Yup that's a crack. They all develop a crack there. If it's very small it's not harmful, but that's one more strike against your old heads. The small crack can become a big one over time. I've reused old heads with a crack. But I also had the benefit of using the engine before I pulled it out of the van, so I knew how it was running. I think you've never heard this engine run, right? So if you re-use these heads you're doing so without knowing how they will work.

You can fill those pits with JB Weld. But they're not very deep. When you apply the sealant to the gasket, it should fill in that minor pitting too. That doesn't worry me as much as wondering how long the head will last before the crack gets bigger and the valves give up. I'm not making any predictions, mind you, I'm just wondering. If you like the idea of doing a cheap-o rebuild and don't mind pulling the engine out again later, then go ahead. If you want to do it once and drive it for ten years, then AMC heads with new exhaust valves are the way to go.

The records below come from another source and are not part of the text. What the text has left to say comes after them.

(** Moving the next bucket back moves the hole forward. *)
Lemma hole_shift n l i M :
  hole_ok n l i M -> 1 < b_dib (bat n l (i + 1)) -> 2 < n <= 2 ^ 15 ->
  hole_ok n (<[Z.to_nat (i mod n) := set_dib (b_dib (bat n l (i + 1)) - 1) (bat n l (i + 1))]> l)
    (i + 1) M.
Proof.
  intros Ho Hd Hn2. pose proof (o_len _ _ _ _ Ho) as Hn.
  pose proof (o_dib _ _ _ _ Ho (i + 1)) as Hdb. pose proof (mod_succ_ne n i ltac:(lia)) as Hne.
  set (b := bat n l (i + 1)) in *. rewrite set_dib_small by lia.
  assert (occ b) as Hocc by (unfold occ; lia).
  set (b' := Bucket _ _ _). set (l' := <[_ := b']> l).
  assert (forall x, bat n l' x = if decide (i mod n = x mod n) then b' else bat n l x) as Hb
    by (intros x; by apply bat_insert).
  split.
  - subst l'. by rewrite length_insert.
  - intros x. rewrite Hb. case_decide; [cbn; lia|apply Ho].
  - intros x Hx. rewrite Hb. case_decide as E; [|by apply Ho]. intros _. cbn [b_hash b_dib b'].
    apply (mod_add_inj n _ _ 1).
    replace (b_hash b + (b_dib b - 1) - 1 + 1) with (b_hash b + b_dib b - 1) by lia.
    rewrite <- (Zplus_mod_idemp_l x), <- E, Zplus_mod_idemp_l. by apply Ho.
  - intros x Hx. rewrite Hb. case_decide as E; [|by apply Ho]. intros _. by apply (o_item _ _ _ _ Ho).
  - intros x Hx Hx'. rewrite !Hb.
    destruct (decide (i mod n = x mod n)) as [E|E].
    { destruct Hx'. by rewrite <- (Zplus_mod_idemp_l x), <- E, Zplus_mod_idemp_l. }
    case_decide as E'; [|by apply Ho]. cbn [b_dib b']. pose proof (o_skip _ _ _ _ Ho) as Hs.
    rewrite (bat_mod n l x (i - 1)); [fold b in Hs; lia|].
    apply (mod_add_inj n _ _ 1). rewrite <- E'. f_equal. lia.
  - rewrite !Hb. replace (i + 1 - 1) with i by lia.
    destruct (decide (i mod n = i mod n)); [|done]. cbn [b_dib b'].
    destruct (decide (i mod n = (i + 1 + 1) mod n)) as [E|E]; [cbn; lia|].
    pose proof (o_robin _ _ _ _ Ho (i + 1) Hne ltac:(congruence)) as Hr. fold b in Hr. lia.
  - intros x y Hx Hy. rewrite !Hb.
    destruct (decide (i mod n = x mod n)) as [E|E], (decide (i mod n = y mod n)) as [E'|E'];
      intros H1 H2 Hk; [congruence| | |by apply Ho].
    + destruct Hy. symmetry. by apply (o_uniq _ _ _ _ Ho).
    + destruct Hx. by apply (o_uniq _ _ _ _ Ho).
  - intros k a. rewrite (o_rep _ _ _ _ Ho k a). split; intros (x & Hx & Hox & Ha & Hk).
    + destruct (decide (x mod n = (i + 1) mod n)) as [E|E].
      * exists i. rewrite Hb. destruct (decide (i mod n = i mod n)); [|done].
        rewrite (bat_mod n l x (i + 1)) in Ha by done. repeat split; [done|unfold occ; cbn; lia|done|done].
      * exists x. rewrite Hb. destruct (decide (i mod n = x mod n)); [congruence|]. auto.
    + rewrite Hb in Hox, Ha. destruct (decide (i mod n = x mod n)) as [E|E].
      * exists (i + 1). auto.
      * exists x. auto.
Qed.
(** The store of a character into a buffer with room for it. *)
Lemma putc_store (w : world (Srv := Srv)) p l n pending rest c :
  heap w !! p = Some (debug_stream l n (Z.of_nat (length pending)) (pending ++ rest)) ->
  (0 < length rest)%nat -> Z.of_nat (length pending) <= kBufLength ->
  exists rest', length rest = Datatypes.S (length rest') /\
  (s ← deref p;
   match st_body s with
   | DebugOutStream bytesWritten bufUsed buf =>
       buf ← slift (aset buf bufUsed c);
       _ ← update p (set_body (DebugOutStream bytesWritten (u64 (bufUsed + 1)) buf) s);
       mret 0
   | _ => sstuck
   end) w
  = Ok (0, upd_heap (<[p := debug_stream l n (Z.of_nat (length (pending ++ [c]))) ((pending ++ [c]) ++ rest')]>
             (heap w)) (heap_next w) w).
Proof.
  unfold kBufLength. intros Hs Hr Hp. destruct rest as [|x rest']; [cbn in Hr; lia|]. exists rest'. split; [done|].
  sx. rewrite Hs. sx. rewrite aset_ok by (rewrite length_app; cbn [length]; lia).
  cbn. rewrite Hs. cbn. unfold u64. rewrite wrap_small by mlia.
  replace (Z.of_nat (length (pending ++ [c]))) with (Z.of_nat (length pending) + 1)
    by (rewrite length_app; cbn; lia).
  rewrite Nat2Z.id, <- app_assoc. rewrite insert_app_r_alt, Nat.sub_diag by lia. done.
Qed.
(** [strchr] and [strrchr] find the first and the last occurrence of the
    character (the terminator counts) and return [NULL] when there is none. *)
Theorem strchr_strrchr_spec m a s ch :
  cstr m a s -> 0 < a ->
  let c := u8 ch in
  (if bool_decide (c ∈ s ++ [0]) then
     exists i j, strchr m a ch = Ok (a + Z.of_nat i) /\ first_at c (s ++ [0]) i /\
       strrchr m a ch = Ok (a + Z.of_nat j) /\ last_at c (s ++ [0]) j
   else strchr m a ch = Ok 0 /\ strrchr m a ch = Ok 0).
Proof.
  intros Hs Ha c. unfold strchr, strrchr. fold c. pose proof (cstr_fuel _ _ _ Hs) as Hf.
  destruct (strchr_loop_ok _ m a s c Hs Hf) as [(i & E1 & Hi)|[E1 N1]],
    (strrchr_loop_ok _ m a s c 0 Hs Hf) as [(j & E2 & Hj)|[E2 N2]];
    rewrite ?E1, ?E2; case_bool_decide as Hin; try done.
  - by exists i, j.
  - exfalso. apply Hin, list_elem_of_lookup. by exists i; destruct Hi.
  - exfalso. apply N2, list_elem_of_lookup. by exists i; destruct Hi.
  - exfalso. apply N1, list_elem_of_lookup. by exists j; destruct Hj.
Qed.

(** [memset] fills the block, but with value zero it returns the address after
    the block instead of the block: it passes on the result of [memclr]. *)
Theorem memset_spec m ptr value n :
  mapped m ptr (Z.of_nat n) -> Z.of_nat n < 2 ^ 31 ->
  memset m ptr value (Z.of_nat n)
  = Ok (if value =? 0 then ptr + Z.of_nat n else ptr, mput m ptr (replicate n (u8 value))).
Proof.
  intros Hm Hn. unfold memset. destruct (Z.eqb_spec value 0) as [->|E]; [by apply memclr_ok|].
  pose proof (mapped_fuel _ _ _ Hm) as Hf. rewrite Nat2Z.id in Hf.
  pose proof (memset_loop_ok (mem_fuel m) m ptr value n 0) as H. rewrite Z.add_0_r, Z.add_0_l in H.
  rewrite H by (done || lia). done.
Qed.

(** *** Witnesses *)

Definition str_mem : mem := mput ∅ 96 ([104; 105; 0; 104; 105; 0; 120] ++ replicate 25 7).

Lemma str_mem_at l1 l2 l3 a :
  [104; 105; 0; 104; 105; 0; 120] ++ replicate 25 7 = l1 ++ l2 ++ l3 -> a = 96 + Z.of_nat (length l1) ->
  bytes_at str_mem a l2.
Proof.
  intros E ->. unfold str_mem. rewrite E. pose proof (mput_bytes_at ∅ 96 (l1 ++ l2 ++ l3)) as H.
  apply bytes_at_app in H as [_ H]. by apply bytes_at_app in H as [H _].
Qed.
Lemma cursor_hd m c s l : cursor m c s l -> 0 <= hd0 l < 256.
Proof. intros [_ H]. by eapply text_hd. Qed.

Lemma read_sign_ok m c s l :
  cursor m c s l ->
  exists k c', read_sign m c s = Ok ((take_sign l).1, c', s + Z.of_nat k) /\
    cursor m c' (s + Z.of_nat k) (take_sign l).2 /\ length l = (k + length (take_sign l).2)%nat.
Proof.
  intros Hc. pose proof (cursor_hd _ _ _ _ Hc) as Hh. unfold read_sign, take_sign.
  rewrite (proj1 Hc), !s8_eqb by lia.
  destruct (Z.eqb_spec (hd0 l) 45); [|destruct (Z.eqb_spec (hd0 l) 43)]; cbn [fst snd].
  1,2: destruct (cursor_next _ _ _ _ Hc) as [-> Hn]; [by eapply hd0_not_nil|];
       exists 1%nat; eexists; split_and!; [reflexivity|exact Hn|
         destruct l; [done|]; rewrite skipn_cons, drop_0; cbn; lia].
  exists O. eexists. rewrite Z.add_0_r. split_and!; [reflexivity|by destruct Hc; subst|done].
Qed.

Lemma read_base_ok m base c s l :
  cursor m c s l ->
  exists k c', read_base m base c s = Ok ((take_radix base l).1, c', s + Z.of_nat k) /\
    cursor m c' (s + Z.of_nat k) (take_radix base l).2 /\ length l = (k + length (take_radix base l).2)%nat.
Proof.
  intros Hc. pose proof (cursor_hd _ _ _ _ Hc) as Hh. unfold read_base, hex_prefix, take_radix.
  assert (c =? 48 = (hd0 l =? 48)) as E48 by (rewrite (proj1 Hc); by apply s8_eqb).
  rewrite E48.
  destruct (((base =? 0) || (base =? 16)) && (hd0 l =? 48)) eqn:E0; cbn [andb mbind res_bind].
  2:{ exists O, c. rewrite Z.add_0_r, E48. cbn [fst snd]. done. }
  assert (hd0 l = 48) as E1 by lia.
  destruct (cursor_next _ _ _ _ Hc) as [-> Hn]; [by eapply hd0_not_nil|]. cbn [mbind res_bind].
  pose proof (cursor_hd _ _ _ _ Hn) as Hh1. rewrite !(s8_eqb (hd0 (drop 1 l))) by lia.
  destruct ((hd0 (drop 1 l) =? 120) || (hd0 (drop 1 l) =? 88)) eqn:E2; cbn [andb mbind res_bind].
  2:{ exists O, c. rewrite Z.add_0_r, E48. cbn [fst snd]. done. }
  destruct (cursor_next _ _ _ _ Hn) as [-> Hn2]; [eapply hd0_not_nil; [reflexivity|lia]|]. cbn [mbind res_bind].
  rewrite drop_drop in *. change (1 + 1)%nat with 2%nat in *.
  rewrite s8_isxdigit by (by eapply cursor_hd).
  destruct (isxdigit (hd0 (drop 2 l))); cbn [mbind res_bind].
  - exists 2%nat, (s8 (hd0 (drop 2 l))). change (Z.of_nat 2) with 2. cbn [fst snd Z.eqb].
    replace (s + 1 + 1) with (s + 2) in Hn2 by lia.
    split_and!; [done|exact Hn2|]. rewrite length_drop.
    destruct l as [|? [|? l]]; cbn in E1, E2; [lia|discriminate|cbn; lia].
  - exists O, c. rewrite Z.add_0_r, E48. cbn [fst snd]. done.
Qed.

(** ** The digits *)

Lemma digit_value_range c d : digit_value c = Some d -> 0 <= d < 36.
Proof.
  unfold digit_value. repeat case_if; intros [= <-]; lia.
Qed.

(** The test against [cutoff] and [cutlim] is the test against the limit. *)
Lemma cutoff_exact lim base acc d :
  2 <= base -> 0 <= lim -> 0 <= d < base ->
  (lim / base <? acc) || ((acc =? lim / base) && (lim mod base <? d)) = (lim <? acc * base + d).
Proof.
  intros Hb Hl Hd. pose proof (Z.div_mod lim base ltac:(lia)) as E.
  pose proof (Z.mod_pos_bound lim base ltac:(lia)) as Hr.
  revert E Hr. generalize (lim / base), (lim mod base). intros q r E Hr.
  destruct (Z.ltb_spec lim (acc * base + d)); [|].
  - apply orb_true_iff. destruct (Z.lt_trichotomy q acc) as [?|[->|?]]; [left; blia| |nia].
    right. rewrite Z.eqb_refl. cbn. apply Z.ltb_lt. nia.
  - apply orb_false_iff. split; [apply Z.ltb_ge; nia|].
    destruct (Z.eqb_spec acc q) as [->|]; [|done]. cbn. apply Z.ltb_ge. nia.
Qed.

(** The digits read so far make [n]; the code remembers it while it is in range. *)
Definition tracks (lim any acc n : Z) : Prop :=
  (any = -1 /\ lim < n) \/ ((any = 0 \/ any = 1) /\ acc = n /\ 0 <= n <= lim).

Lemma tracks_step lim base any acc n d :
  2 <= base <= 36 -> 0 <= lim < 2 ^ 64 -> 0 <= d < base -> tracks lim any acc n ->
  let r := if (any <? 0) || (lim / base <? acc) || ((acc =? lim / base) && (lim mod base <? d))
           then (-1, acc) else (1, u64 (u64 (acc * base) + d)) in
  tracks lim r.1 r.2 (n * base + d) /\ r.1 <> 0.
Proof.
  intros Hb Hl Hd HT r. subst r. rewrite <- orb_assoc, cutoff_exact by lia.
  destruct HT as [[-> Hn]|(Ha & -> & Hn)]; [cbn; split; [left; nia|lia]|].
  rewrite (proj2 (Z.ltb_ge any 0)) by lia. cbn [orb].
  destruct (Z.ltb_spec lim (n * base + d)); cbn [fst snd]; (split; [|lia]); [left; lia|right].
  assert (0 <= n * base) by nia.
  unfold u64. rewrite (wrap_small 64 (n * base)), wrap_small by (unfold is_u; lia). lia.
Qed.

Lemma digit_loop_ok fuel m base lim any acc n c s l :
  2 <= base <= 36 -> 0 <= lim < 2 ^ 64 -> cursor m c s l -> (length l < fuel)%nat -> tracks lim any acc n ->
  let '(ds, rest) := take_digits base l in
  exists any' acc', digit_loop fuel m base (lim / base) (lim mod base) any acc c s
      = Ok (any', acc', s + Z.of_nat (length ds)) /\
    tracks lim any' acc' (foldl (fun a d => a * base + d) n ds) /\
    length l = (length ds + length rest)%nat /\
    (if decide (ds = []) then any' = any else any' <> 0).
Proof.
  intros Hb Hl. revert any acc n c s l. induction fuel as [|fuel IH]; intros any acc n c s l Hc Hf HT; [lia|].
  cbn [digit_loop]. rewrite (proj1 Hc), s8_digit_value by (by eapply cursor_hd).
  assert (forall r, exists any' acc' : Z, Ok (any, acc, s) = Ok (any', acc', s + Z.of_nat (length (@nil Z))) /\
    tracks lim any' acc' n /\ length (r : list Z) = (0 + length r)%nat /\
    (if decide (@nil Z = []) then any' = any else any' <> 0)) as Hstop.
  { intros r. exists any, acc. cbn [length Z.of_nat]. rewrite Z.add_0_r. done. }
  destruct l as [|b l]; cbn [hd0 take_digits].
  { change (digit_value 0) with (@None Z). cbv iota. apply (Hstop []). }
  destruct (digit_value b) as [d|] eqn:Ed; [|apply (Hstop (b :: l))].
  pose proof (digit_value_range _ _ Ed) as Hd.
  destruct (Z.leb_spec base d); [rewrite (proj2 (Z.ltb_ge d base)) by lia; apply (Hstop (b :: l))|].
  rewrite (proj2 (Z.ltb_lt d base)) by lia.
  pose proof (tracks_step lim base any acc n d Hb Hl ltac:(lia) HT) as HT'.
  destruct (if _ || _ then _ else _) as [any1 acc1]. cbn [fst snd] in HT'. destruct HT' as [HT' Ha1].
  destruct (cursor_next _ _ _ _ Hc) as [-> Hn]; [done|]. cbn [mbind res_bind].
  cbn [drop] in *. rewrite drop_0 in *.
  specialize (IH any1 acc1 _ _ _ l Hn ltac:(cbn in Hf; lia) HT').
  destruct (take_digits base l) as [ds rest]. destruct IH as (any' & acc' & E & HT2 & Hlen & Ha).
  exists any', acc'. rewrite decide_False by done. cbn [length foldl].
  split_and!; [rewrite E; do 2 f_equal; lia|exact HT2|lia|]. destruct (decide (ds = [])); congruence.
Qed.

(** ** The conversions follow the grammar *)

Definition put_end (m : mem) (endptr p : Z) : mem := if endptr =? 0 then m else mput m endptr (le_bytes 8 p).

Lemma le_bytes_length n z : length (le_bytes n z) = n.
Proof. revert z. induction n; intros z; cbn; auto. Qed.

If you mill some material off the head surface the gasket may not provide an adequate seal, as you have intuited. You may compensate for this by lapping the stock cylinders into the head by the same depth. This will give the water jacket gasket the same ability to seal, and it will also raise the compression ratio in the combustion chamber. Which is a good thing. Unless you overdo it. You don't want to remove too much.

I don't think you're nuts for wanting to do a partial rebuild. I've done some engine work on the cheap myself. But it was when I had a free workspace, spare parts, and enough free time that I wouldn't mind digging into the engine again. Just be honest with yourself about how long you want your work to last.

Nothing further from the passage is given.